OR12-1 Differential associations of plasma testosterone, dihydrotestosterone and estradiol measured using liquid chromatography-tandem mass spectrometry with all-cause mortality in a population-based cohort of older men

Program: Abstracts - Orals, Featured Poster Presentations, and Posters
Session: OR12-Reproductive Hormones: Vital Effects Evidenced In Human Cohorts & Experimental Models
Saturday, June 15, 2013: 11:30 AM-1:00 PM
Presentation Start Time: 11:30 AM
Room 102 (Moscone Center)
Bu Beng Yeap*1, Helman Alfonso2, Paul Chubb3, David J Handelsman4, Graeme J Hankey2, Jonathan Golledge5 and Leon Flicker6
1University of Western Australia, Fremantle, Australia, 2University of Western Australia, 3Fremantle Hospital, Fremantle, Australia, 4University of Sydney, Sydney NSW, Australia, 5James Cook University, Townsville, Australia, 6University of Western Australia, Perth, Australia

In men testosterone (T) levels decline with increasing age, and previous studies have found that lower T levels predict increased mortality in older men. Whether reduced circulating T contributes to poorer health outcomes or reflects the presence of pre-existing disease remains debated. Furthermore the associations of its metabolites dihydrotestosterone (DHT) and estradiol (E2) with mortality are poorly defined.


We assessed the associations of circulating T, DHT and E2 with all-cause mortality in older men.


Community-dwelling men aged 70-89 years resident in Perth, Western Australia.

Main outcome measures

Plasma T, DHT and E2 were assayed using liquid chromatography-tandem mass spectrometry in early morning samples collected in 2001-04 from 3,690 men. Sex hormone-binding globulin (SHBG) and luteinising hormone (LH) were measured by immunoassay. Deaths to 31 December 2010 were ascertained using the Western Australian Data Linkage System. Cox proportional hazards regression was performed to assess associations of hormones with all-cause mortality. Adjustments were made for age, education, smoking, body mass index, waist:hip ratio, hypertension, dyslipidemia, diabetes, creatinine, cancer and cardiovascular disease.


There were 974 deaths (26.4%) at a median follow-up of 7.1 years. Men who died had lower baseline levels of T (mean±SD: 12.8±5.1 vs 13.2±4.8 nmol/L, p=0.013), DHT (1.4±0.7 vs 1.5±0.7 nmol/L, p=0.002) and E2 (71.6±29.3 vs 74.0±29.0 pmol/L, p=0.022) compared to surviving men. After adjusting fully for covariates, there were U-shaped associations of T (reference lowest quartile, Q1: hazard ratio [HR] for Q2=0.82, 95% confidence interval [CI]=0.69-0.98, p=0.033; HR for Q3=0.78, 95% CI= 0.65-0.94, p=0.010) and DHT (reference Q1: HR for Q3=0.76, 95% CI=0.63-0.91, p=0.003) with all-cause mortality. E2 was not associated with mortality in the regression analysis. When either SHBG or LH were included with T in multivariable models, the association of T with death from any cause remained significant.

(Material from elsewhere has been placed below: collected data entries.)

(* ===== verification/AwCentral.v ===== *)
(** The planning part of [central_control_thread] (automated_warehouse.c). *)

From S2P Require Import Prelude Warehouse AwPath.

(** The entries at one robot's index of the static arrays [current_row],
    [current_col], [target_row], ..., [considered]. *)
Record slot := mkSlot {
  current_row : Z;
  current_col : Z;
  target_row : Z;
  target_col : Z;
  desired_cmd : Z;
  next_row : Z;
  next_col : Z;
  accepted : bool;
  considered : bool
}.

Definition slot0 : slot := mkSlot 0 0 0 0 0 0 0 false false.
Definition robot0 : robot := mkRobot None 0 0 0 0 0 0 0.

Definition completed (rb : robot) : bool := negb (task_completed rb =? 0).

(** Stage 1, the body of the loop for robot [i]. *)
Definition plan_slot (robots : list robot) (sacrifice : Z) (i : nat) (rb : robot) : slot :=
  if completed rb then
    mkSlot (row rb) (col rb) (-1) (-1) 0 (row rb) (col rb) false false
  else
    let '(trow, tcol) := get_robot_target rb in
    let cmd :=
      if Z.of_nat i =? sacrifice then 0 else get_next_direction robots rb trow tcol in
    let '(nrow, ncol) := get_next_position (row rb) (col rb) cmd in
    mkSlot (row rb) (col rb) trow tcol cmd nrow ncol false false.

Definition plan_slots (robots : list robot) (sacrifice : Z) : list slot :=
  imap (plan_slot robots sacrifice) robots.

(** [can_accept_batch_move]: the test against robot [i] at index [idx]. *)
Definition same_cell (r c r' c' : Z) : bool := (r =? r') && (c =? c').

Definition conflict (me other : slot) : bool :=
  if accepted other then
    same_cell (current_row me) (current_col me) (current_row other) (current_col other)
    || same_cell (current_row me) (current_col me) (next_row other) (next_col other)
    || same_cell (next_row me) (next_col me) (current_row other) (current_col other)
    || same_cell (next_row me) (next_col me) (next_row other) (next_col other)
  else
    negb (is_shared_place (next_row me) (next_col me))
    && same_cell (next_row me) (next_col me) (current_row other) (current_col other).

Definition can_accept_batch_move (slots : list slot) (robot_idx : nat) : bool :=
  let me := default slot0 (slots !! robot_idx) in
  forallb (fun i => (i =? robot_idx)%nat || negb (conflict me (default slot0 (slots !! i))))
    (seq 0 (length slots)).

(** Stage 2: the choice of the next robot to consider; [(robot_idx, best_wait)]. *)
Definition pick_step (robots : list robot) (slots : list slot) (wait_steps : list Z)
    (acc : Z * Z) (i : nat) : Z * Z :=
  let '(robot_idx, best_wait) := acc in
  if considered (default slot0 (slots !! i)) || completed (default robot0 (robots !! i))
  then acc
  else if (robot_idx =? -1) || (best_wait <? default 0 (wait_steps !! i))
       then (Z.of_nat i, default 0 (wait_steps !! i))
       else acc.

Older men with mid-range levels of T and DHT exhibited the lowest rates of death from any cause, after adjustment for other risk factors. T predicted mortality independently of LH and SHBG. Optimal androgen exposure may be a contributing factor or robust biomarker for survival. Interventional studies are needed to clarify whether modulating T levels would improve male longevity.

Nothing to Disclose: BBY, HA, PC, DJH, GJH, JG, LF

*Please take note of The Endocrine Society's News Embargo Policy at http://www.endo-society.org/endo2013/media.cfm

Sources of Research Support: BBY is recipient of a Clinical Investigator Award from the Sylvia and Charles Viertel Charitable Foundation, New South Wales, Australia. The Health In Men Study was funded by Project Grants 279408, 379600, 403963, 513823 and 634492 from the National Health and Medical Research Council of Australia. JG is supported by fellowships and grants from the NHMRC, Queensland Government and The BUPA foundation. The funding sources had no involvement in the planning, analysis and writing of the manuscript.